Statutory Equity and Income
The National Association of Insurance Commissioners (‘‘NAIC’’) adopted the Codification of Statutory Accounting Principles (‘‘Codification’’) in 2001.
Codification was intended to standardize regulatory accounting and reporting to state insurance departments. However, statutory accounting principles
continue to be established by individual state laws and permitted practices. The New York State Department of Insurance has adopted Codification with
certain modifications for the preparation of statutory financial statements of insurance companies domiciled in New York. Modifications by the various
state insurance departments may impact the effect of Codification on the statutory capital and surplus of Metropolitan Life and the Holding Company’s
other insurance subsidiaries.
Statutory accounting practices differ from GAAP primarily by charging policy acquisition costs to expense as incurred, establishing future policy
benefit liabilities using different actuarial assumptions, reporting surplus notes as surplus instead of debt and valuing securities on a different basis.
Statutory net income of Metropolitan Life, a New York domiciled insurer, was $2,648 million, $2,169 million and $1,455 million for the years ended
December 31, 2004 2003 and 2002, respectively. Statutory capital and surplus, as filed with the New York State Department of Insurance, was
$8,804 million and $7,967 million at December 31, 2004 and 2003, respectively.

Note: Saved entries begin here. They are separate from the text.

(** * Laker Racing dashboard controller: a shallow embedding of [main.c]

    The firmware measures engine speed from a tachometer capture, renders it
    on an SK9822 light strip, and drives the paddle-shift relays and the
    7-segment gear display.  Every function of [main.c] that the properties
    below talk about is transcribed here as a function on the firmware's
    global variables and the few memory-mapped registers it writes. *)

From Stdlib Require Import ZArith List Bool Lia.
From Stdlib Require Import Floats.SpecFloat.
Import ListNotations.
Local Open Scope Z_scope.

(** ** Machine integers *)

(** [uint8_t] and [uint16_t] stores keep the low 8, respectively 16, bits. *)
Definition u8 (x : Z) : Z := x mod 256.
Definition u16 (x : Z) : Z := x mod 65536.

(** The C test [if (x & MASK)]. *)
Definition bit_set (x mask : Z) : bool := negb (Z.land x mask =? 0).

(** ** Constants of [main.c] (lines 27-33) *)

Definition BRIGHTNESS : Z := 3.
Definition NUM_GREEN_LEDS : Z := 18.
Definition NUM_YELLOW_LEDS : Z := 6.
Definition NUM_RED_LEDS : Z := 6.
Definition NUM_LEDS : Z := NUM_GREEN_LEDS + NUM_YELLOW_LEDS + NUM_RED_LEDS.
Definition MAX_RPM : Z := 12000.

(** Modelled from the spec: the single-bit masks [BIT0] .. [BIT5] are
    macros of the device header [msp.h], which is not among the sources.
    [BITn] has only bit [n] set: [pinInit] names the paddle and hall
    inputs as pins 6.0-6.2 and 6.4-6.6 with mask [0x77] and the relay
    outputs as pins 8.4-8.6 with mask [0x70], and the handler's own
    literal [0x30] for "all relays off" is [BIT4 | BIT5]. *)
Definition BIT0 : Z := 0x01.
Definition BIT1 : Z := 0x02.
Definition BIT4 : Z := 0x10.
Definition BIT5 : Z := 0x20.

(** ** Global state *)

Definition color : Type := (Z * Z * Z)%type.   (* red, green, blue *)

(* Primitive projections keep evaluation of nested updates linear. *)
Set Primitive Projections.
Record state : Type := mkState {
  lightstrip : list color;     (* uint8_t lightstrip[NUM_LEDS][3] *)
  i : Z;                       (* int i, the shared loop counter *)
  rpm : Z;                     (* uint16_t *)
  ledsON : Z;                  (* uint8_t *)
  rpmCaptureValue : Z;         (* uint16_t *)
  gearIndex : Z;               (* uint8_t, initialised to 1 *)
  LSflash_flag : bool;
  LSflag : bool;
  up_flag : bool;
  down_flag : bool;
  P4OUT : Z;                   (* 7-segment port *)
  P6IFG : Z;                   (* paddle / hall pending-interrupt flags *)
  P8OUT : Z;                   (* relay port: bit 4 up, bit 5 down *)
  TXBUF : list Z               (* bytes loaded into EUSCI_A2->TXBUF, newest first *)
}.
Unset Primitive Projections.

Definition set_lightstrip v s :=
  mkState v (i s) (rpm s) (ledsON s) (rpmCaptureValue s) (gearIndex s)
    (LSflash_flag s) (LSflag s) (up_flag s) (down_flag s)
    (P4OUT s) (P6IFG s) (P8OUT s) (TXBUF s).
Definition set_i v s :=
  mkState (lightstrip s) v (rpm s) (ledsON s) (rpmCaptureValue s) (gearIndex s)
    (LSflash_flag s) (LSflag s) (up_flag s) (down_flag s)
    (P4OUT s) (P6IFG s) (P8OUT s) (TXBUF s).
Definition set_rpm v s :=
  mkState (lightstrip s) (i s) v (ledsON s) (rpmCaptureValue s) (gearIndex s)
    (LSflash_flag s) (LSflag s) (up_flag s) (down_flag s)
    (P4OUT s) (P6IFG s) (P8OUT s) (TXBUF s).
Definition set_ledsON v s :=
  mkState (lightstrip s) (i s) (rpm s) v (rpmCaptureValue s) (gearIndex s)
    (LSflash_flag s) (LSflag s) (up_flag s) (down_flag s)
    (P4OUT s) (P6IFG s) (P8OUT s) (TXBUF s).
Definition set_rpmCaptureValue v s :=
  mkState (lightstrip s) (i s) (rpm s) (ledsON s) v (gearIndex s)
    (LSflash_flag s) (LSflag s) (up_flag s) (down_flag s)
    (P4OUT s) (P6IFG s) (P8OUT s) (TXBUF s).
Definition set_gearIndex v s :=
  mkState (lightstrip s) (i s) (rpm s) (ledsON s) (rpmCaptureValue s) v
    (LSflash_flag s) (LSflag s) (up_flag s) (down_flag s)
    (P4OUT s) (P6IFG s) (P8OUT s) (TXBUF s).
Definition set_LSflash_flag v s :=
  mkState (lightstrip s) (i s) (rpm s) (ledsON s) (rpmCaptureValue s) (gearIndex s)
    v (LSflag s) (up_flag s) (down_flag s)
    (P4OUT s) (P6IFG s) (P8OUT s) (TXBUF s).
Definition set_LSflag v s :=
  mkState (lightstrip s) (i s) (rpm s) (ledsON s) (rpmCaptureValue s) (gearIndex s)
    (LSflash_flag s) v (up_flag s) (down_flag s)
    (P4OUT s) (P6IFG s) (P8OUT s) (TXBUF s).
Definition set_up_flag v s :=
  mkState (lightstrip s) (i s) (rpm s) (ledsON s) (rpmCaptureValue s) (gearIndex s)
    (LSflash_flag s) (LSflag s) v (down_flag s)
    (P4OUT s) (P6IFG s) (P8OUT s) (TXBUF s).
Definition set_down_flag v s :=
  mkState (lightstrip s) (i s) (rpm s) (ledsON s) (rpmCaptureValue s) (gearIndex s)
    (LSflash_flag s) (LSflag s) (up_flag s) v
    (P4OUT s) (P6IFG s) (P8OUT s) (TXBUF s).
Definition set_P4OUT v s :=
  mkState (lightstrip s) (i s) (rpm s) (ledsON s) (rpmCaptureValue s) (gearIndex s)
    (LSflash_flag s) (LSflag s) (up_flag s) (down_flag s)
    v (P6IFG s) (P8OUT s) (TXBUF s).
Definition set_P6IFG v s :=
  mkState (lightstrip s) (i s) (rpm s) (ledsON s) (rpmCaptureValue s) (gearIndex s)
    (LSflash_flag s) (LSflag s) (up_flag s) (down_flag s)
    (P4OUT s) v (P8OUT s) (TXBUF s).
Definition set_P8OUT v s :=
  mkState (lightstrip s) (i s) (rpm s) (ledsON s) (rpmCaptureValue s) (gearIndex s)
    (LSflash_flag s) (LSflag s) (up_flag s) (down_flag s)
    (P4OUT s) (P6IFG s) v (TXBUF s).
Definition set_TXBUF v s :=
  mkState (lightstrip s) (i s) (rpm s) (ledsON s) (rpmCaptureValue s) (gearIndex s)
    (LSflash_flag s) (LSflag s) (up_flag s) (down_flag s)
    (P4OUT s) (P6IFG s) (P8OUT s) v.

(** ** A small error monad

    [None] stands for an execution whose behaviour C leaves undefined (an
    out-of-range floating-point conversion) or for a loop that has used up
    its fuel. *)

Definition bind {A B : Type} (m : option A) (k : A -> option B) : option B :=
  match m with
  | Some a => k a
  | None => None
  end.

Notation "x <- m ;; k" := (bind m (fun x => k))
  (at level 61, m at next level, right associativity).

(** [while (cond) body], bounded by [fuel] iterations. *)
Fixpoint while (fuel : nat) (cond : state -> bool) (body : state -> state)
    (s : state) : option state :=
  match fuel with
  | O => None
  | S fuel' => if cond s then while fuel' cond body (body s) else Some s
  end.

(** Fuel given to every loop; none of them runs more than 256 times. *)
Definition loop_fuel : nat := 512.

(** [for (i = 0; cond; i++) body] over the global counter [i]. *)
Definition for_i (cond : state -> bool) (body : state -> state)
    (s : state) : option state :=
  while loop_fuel cond (fun s1 => let s2 := body s1 in set_i (i s2 + 1) s2)
    (set_i 0 s).

(** ** Gear display tables (lines 55-56) *)

Definition gearON : list Z :=
  [0x77; 0x05; 0xB3; 0xA7; 0xC5; 0xE6; 0xF6; 0x07; 0xF7; 0xE7].
Definition gearOFF : list Z :=
  [0x88; 0xFA; 0x4C; 0x58; 0x3A; 0x19; 0x09; 0xF8; 0x08; 0x18].
(** * rss-telegram: feed monitoring and delivery tracking

    A shallow embedding of [src/rss_telegram.py] and [src/config.py],
    followed by the properties of the feed monitor that are stated in
    the repository's specification.

    Layout of the development:
    - [Text]:    Python [str] values and the string methods the program calls;
    - [Re]:      the two regular expressions of the program;
    - [Exn]:     the exceptions that can be raised and the [except] filters;
    - [Monitor]: configuration, feed entries, the world the program runs in,
                 and the functions of [rss_telegram.py];
    - the theorems. *)

From Stdlib Require Import Ascii String NArith ZArith Lia.
From stdpp Require Import base option list gmap.
(** Extra: with both credentials set, [create_connect_token] sends one
    request, the POST to /connect_token whose payload carries the
    credentials and [userId]; a status [>= 400] raises the connect-token
    error with that status and text; otherwise the parsed body is returned
    whatever its shape, and a body that is not JSON raises. *)
Theorem create_connect_token_outcomes net cfg user_id log resp :
  creds_set cfg = true ->
  net (length log) (connect_request cfg user_id) = Some resp ->
  snd (create_connect_token net cfg user_id log) = (log ++ [connect_request cfg user_id])%list /\
  req_json (connect_request cfg user_id)
    = Some (JObj [("clientId", env_json (PLUGGY_CLIENT_ID cfg));
                  ("clientSecret", env_json (PLUGGY_CLIENT_SECRET cfg));
                  ("userId", JStr user_id)]) /\
  ((400 <= status_code resp)%Z ->
     fst (create_connect_token net cfg user_id log)
       = RErr (RuntimeError (MsgConnectTokenFailed (status_code resp) (resp_text resp)))) /\
  ((status_code resp < 400)%Z ->
     fst (create_connect_token net cfg user_id log)
       = match resp_json resp with Some j => ROk j | None => RErr JSONDecodeError end).
Proof.
  intros Hc Hn. rewrite (create_connect_token_set net cfg user_id log Hc), Hn. cbn [fst snd].
  split; [reflexivity|]. split; [reflexivity|]. split.
  - intros Hs. replace (400 <=? status_code resp)%Z with true by (symmetry; apply Z.leb_le; lia).
    reflexivity.
  - intros Hs. replace (400 <=? status_code resp)%Z with false by (symmetry; apply Z.leb_gt; lia).
    reflexivity.
Qed.
(** Splits a call along its structure; the leaves are in the hint database. *)
Ltac walk_step :=
  match goal with
  | |- PreOrder _ => exact _
  | |- respects _ (bind _ _) => apply respects_bind
  | |- respects _ (status_call _) => apply respects_status_call
  | |- respects _ (for_each _ _) => apply respects_for_each
  | |- respects _ (for_fold _ _ _) => apply respects_for_fold
  | |- respects _ (if ?b then _ else _) => destruct b
  | |- respects _ (match ?x with _ => _ end) => destruct x
  end.
Ltac walk := repeat first [progress intros | solve [eauto 3 with respects] | walk_step].

Create HintDb tfl.
#[export] Hint Resolve spec_ret spec_get spec_modify : tfl.

(** ** Vectors indexed by [int] *)

(** [v[i]] of a [std::vector] indexed by a (possibly negative) [int]. *)
Definition zlookup {A} (v : list A) (i : Z) : option A :=
  if i <? 0 then None else v !! Z.to_nat i.

(** [v[i] = x]; undefined out of range. *)
Definition zinsert {A} (v : list A) (i : Z) (x : A) : option (list A) :=
  if (i <? 0) || (Z.of_nat (length v) <=? i) then None else Some (<[Z.to_nat i := x]> v).

(** [static_cast<int>(v.size())]. *)
Definition zlength {A} (v : list A) : Z := Z.of_nat (length v).

(** The elements with their positions, as an indexed loop visits them. *)
Definition enumerate {A} (v : list A) : list (Z * A) := imap (fun i x => (Z.of_nat i, x)) v.

(** The indices [first, first + 1, ..., last]. *)
Definition zrange (first last : Z) : list Z :=
  (fun k => first + Z.of_nat k) <$> seq 0 (Z.to_nat (last - first + 1)).

(** [v.resize(n, x)]. *)
Definition zresize {A} (v : list A) (n : Z) (x : A) : list A :=
  take (Z.to_nat n) v ++ replicate (Z.to_nat n - length v) x.

(** Total accessors, for statements about indices in range. *)
Definition zget (v : list Z) (i : Z) : Z := default 0 (zlookup v i).
Definition zset {A} (v : list A) (i : Z) (x : A) : list A := <[Z.to_nat i := x]> v.

Section Vectors.
Context {A : Type}.
Implicit Types (v : list A) (i : Z).

Lemma zlookup_some v i x :
  zlookup v i = Some x <-> 0 <= i < zlength v /\ v !! Z.to_nat i = Some x.
Proof.
  unfold zlookup, zlength. destruct (Z.ltb_spec i 0); split.
  - done.
  - lia.
  - intros Hx. pose proof (lookup_lt_Some _ _ _ Hx). split; [lia|done].
  - by intros [_ ?].
Qed.

Lemma zlookup_in_range v i : 0 <= i < zlength v -> is_Some (zlookup v i).
Proof.
  intros Hi. destruct (lookup_lt_is_Some_2 v (Z.to_nat i)) as [x Hx]; [unfold zlength in *; lia|].
  exists x. by apply zlookup_some.
Qed.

MIAC was merged into another Delaware incorporated entity, MTL, on October 8, 2004. Statutory net income of MTL (including MIAC), as filed with
the Delaware Insurance Department, was $144 million for the year ended December 31, 2004. Statutory net income of MIAC, as filed with the Delaware
Insurance Department, was $341 million and $34 million for the years ended December 31, 2003 and 2002, respectively. Statutory capital and surplus
of MTL, as filed, was $1,195 million as of December 31, 2004. Statutory capital and surplus of MIAC, as filed, was $1,051 million at December 31,
2003.
Statutory net income of Metropolitan Property and Casualty Insurance Company, which is domiciled in Rhode Island, as filed with the Insurance
Department of Rhode Island, was $356 million, $214 million and $173 million for the years ended December 31, 2004, 2003 and 2002, respectively.
Statutory capital and surplus, as filed, was $1,875 million and $1,996 million at December 31, 2004 and 2003, respectively.